August 22, 2014
GDP bonds drop up to 53 percent
GDP-linked bonds in pesos dropped yesterday up to 53 percent while those in dollars and euros dropped up to 30 percent as a late reaction of the three percent expansion of last year’s Gross Domestic Product, a surprising number that was below the 3.22 percent mark that would have triggered about US$3.5 billion in payments to bond holders.
The GDP-linked bond in pesos TVPP, which had already decreased on Thursday 13.37 percent, dropped yesterday 53.42 percent, while the one in dollars TVPY dropped 28.24 percent and the one in euros TVPE dropped 30.58 percent. The other public bonds created with the 2005 debt swap decreased about two percent, followed by a 1.34 percent drop of the Boden 2015.

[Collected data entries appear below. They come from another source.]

(** The code's test for each assigned type. *)
Definition s2tt_maps (s2_ctx : s2tt_context) (t : s2tte_type) (table : list Z) (level : Z) : result bool :=
  match t with
  | AssignedEmpty => s2tt_maps_assigned_empty_block s2_ctx table level
  | AssignedRam => s2tt_maps_assigned_ram_block s2_ctx table level
  | AssignedDestroyed => s2tt_maps_assigned_destroyed_block s2_ctx table level
  | AssignedNs => s2tt_maps_assigned_ns_block s2_ctx table level
  | _ => Err FAssert
  end.

Lemma s2tt_init_eq s2_ctx t attrs pa level :
  is_assigned_type t = true →
  s2tt_init s2_ctx t attrs pa level
  = init_assigned s2_ctx pa level (λ pa, s2tte_make s2_ctx t attrs pa level).
Proof. by destruct t. Qed.

Lemma s2tt_maps_eq s2_ctx t table level :
  is_assigned_type t = true →
  s2tt_maps s2_ctx t table level
  = table_maps_block s2_ctx table level (s2tte_is t) (bool_decide (t = AssignedNs)).
Proof. by destruct t. Qed.

Lemma init_loop_spec n pa msz create :
  0 <= pa → 0 <= msz → pa + Z.of_nat n * msz <= 2 ^ 63 →
  (∀ i, (i < n)%nat → ∃ e, create (pa + Z.of_nat i * msz) = Ok e) →
  ∃ l, init_loop n pa msz create = Ok l ∧ length l = n ∧
    ∀ i e, l !! i = Some e → create (pa + Z.of_nat i * msz) = Ok e.
Proof.
  revert pa. induction n as [|n IH]; intros pa H0 Hm Hb Hc; [by exists []|].
  destruct (Hc O) as [e He]; [lia|]. rewrite Z.mul_0_l, Z.add_0_r in He.
  cbn [init_loop]. rewrite He, result_bind_ok.
  rewrite (u64_small (pa + msz)) by (unfold is_u64; nia).
  destruct (IH (pa + msz)) as (l & Hl & Hlen & Hall); [lia|lia|nia| |].
  - intros i Hi. destruct (Hc (S i)) as [e' He']; [lia|]. exists e'.
    replace (pa + msz + Z.of_nat i * msz) with (pa + Z.of_nat (S i) * msz) by nia. done.
  - exists (e :: l). rewrite Hl, result_bind_ok. split; [done|]. split; [by rewrite <- Hlen|].
    intros [|i] e'; simpl; [intros [= <-]; by rewrite Z.add_0_r|].
    intros Hi. rewrite <- (Hall i e' Hi). f_equal. lia.
Qed.
(** Enabling and disabling are set operations: from a consistent table, enabling an
    index succeeds exactly when the region is used, and then adds exactly that index to
    the enabled set; disabling succeeds on every index in range and removes exactly that
    index; lengths follow, and regions and used masks do not change. *)
Theorem apt_enable_disable_sets a idx :
  apt_inv a → 0 <= idx →
  (∃ a', apt_enable_master_idx a idx = Ok (apt_master_used a idx, a') ∧
     master_memory a' = master_memory a ∧ master_used_mask a' = master_used_mask a ∧
     (∀ i, 0 <= i → apt_master_enabled a' i
           = apt_master_enabled a i || (apt_master_used a idx && (i =? idx))) ∧
     apt_enabled_master_len a' = apt_enabled_master_len a
       + (if apt_master_used a idx && negb (apt_master_enabled a idx) then 1 else 0)) ∧
  (∃ a', apt_disable_slave_idx a idx = Ok (apt_idx_in_range idx, a') ∧
     slave_memory a' = slave_memory a ∧ slave_used_mask a' = slave_used_mask a ∧
     (∀ i, 0 <= i → apt_slave_enabled a' i = apt_slave_enabled a i && negb (i =? idx)) ∧
     apt_enabled_slave_len a' = apt_enabled_slave_len a
       - (if apt_slave_enabled a idx then 1 else 0)).
Proof.
  intros Ha Hi. split.
  - destruct (enable_master_spec a idx Ha Hi) as (a' & ? & _ & ?). eauto.
  - destruct (disable_slave_spec a idx Ha Hi) as (a' & ? & _ & ?). eauto.
Qed.

Lemma apt_enable_disable_sets_witness :
  ∃ a', apt_enable_master_idx apt_zero 3 = Ok (false, a') ∧ apt_enabled_master_len a' = 0.
Proof.
  destruct (apt_enable_disable_sets apt_zero 3 apt_inv_zero) as [(a' & Hr & _ & _ & _ & Hl) _]; [lia|].
  exists a'. split; [exact Hr | exact Hl].
Defined.
Lemma length_rec_params p :
  length (cp_gprs p) = REC_CREATE_NR_GPRS → length (rmi_rec_params_bytes p) = 4096%nat.
Proof.
  intros Hl. unfold rmi_rec_params_bytes.
  rewrite !length_app_member by (rewrite ?length_le_bytes, ?length_gprs, ?Hl; simpl; lia).
  by rewrite length_member by (simpl; lia).
Qed.

(** * Runs *)

Section binding.
Context {C : Crypto} {L : CryptoLaws C} (alg : hash_algo).

Lemma size_le : (digest_size alg <= 64)%nat.
Proof. apply Nat.leb_le. by destruct alg. Qed.

Lemma digest_len m : length (psa_hash_compute alg m) = digest_size alg.
Proof. pose proof (hash_len alg m). unfold digest_size. lia. Qed.

(** The measurement slot holds a digest followed by zeros. *)
Definition slot_ok (rim : list Z) : Prop := ∃ m, rim = slot_of alg m.

Lemma length_slot m : length (slot_of alg m) = 64%nat.
Proof. unfold slot_of. rewrite length_member; [done|]. rewrite digest_len. apply size_le. Qed.

Lemma slot_drop m : drop (digest_size alg) (slot_of alg m) = replicate (64 - digest_size alg) 0.
Proof. unfold slot_of, member. rewrite <- (digest_len m) at 1. by rewrite drop_app_length, digest_len. Qed.

Lemma hash_compute_run m out :
  (length m <= 4096)%nat → drop (digest_size alg) out = replicate (64 - digest_size alg) 0 →
  measurement_hash_compute alg m out = Ok (slot_of alg m).
Proof.
  intros Hm Hout. unfold measurement_hash_compute, do_hash.
  rewrite rassert_bind by (apply Z.leb_le; change GRANULE_SIZE with 4096; lia).
  rewrite rassert_bind by (apply Z.eqb_eq; apply hash_len).
  unfold slot_of, member. rewrite digest_len, Hout. done.
Qed.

Even though drops on 63 of the leading companies, the Merval benchmark stock index gained yesterday 0.1 percent and closed at 6,198 points. Drops were headed by Pampa Energía (2.65 percent), Petrobras Argentina (1.49 percent) and Grupo Galícia (1.26 percent).
“The figure reported by the government had a harsh impact on the market but chances of a change on the GDP methodology were high. Even though the figures are not final, most of the investors don’t think the three percent can be exceeded when the final figures are published later this year,” Alejo Costa, trader at Puente Investment Bank, told the Herald.
Economy Minister Axel Kicillof said on Thursday the 2013 growth data was calculated using 2004 as the base year, rather than 1993, with the move once again inevitably stirring up debate in markets regarding the reliability of the country’s statistics. Recognizing lesser growth has thus come with an upside: saving substantially on debt repayment in a context of dwindling Central Bank foreign reserves.
“The market didn’t expect this to happen based on the current negotiation the government has with international agencies like the Paris Club. A payment and higher GDP figures would have been a positive signal for those negotiations,” Mauro Morelli, trader at Rava brokerage, told the Herald. “I don’t see the drop ending next week. The market will establish soon the price these bonds will now have.”
Argentina issued GDP warrants, payable if economic growth exceeds pre-set yearly levels, as part of debt restructurings that were negotiated in 2005 and 2010.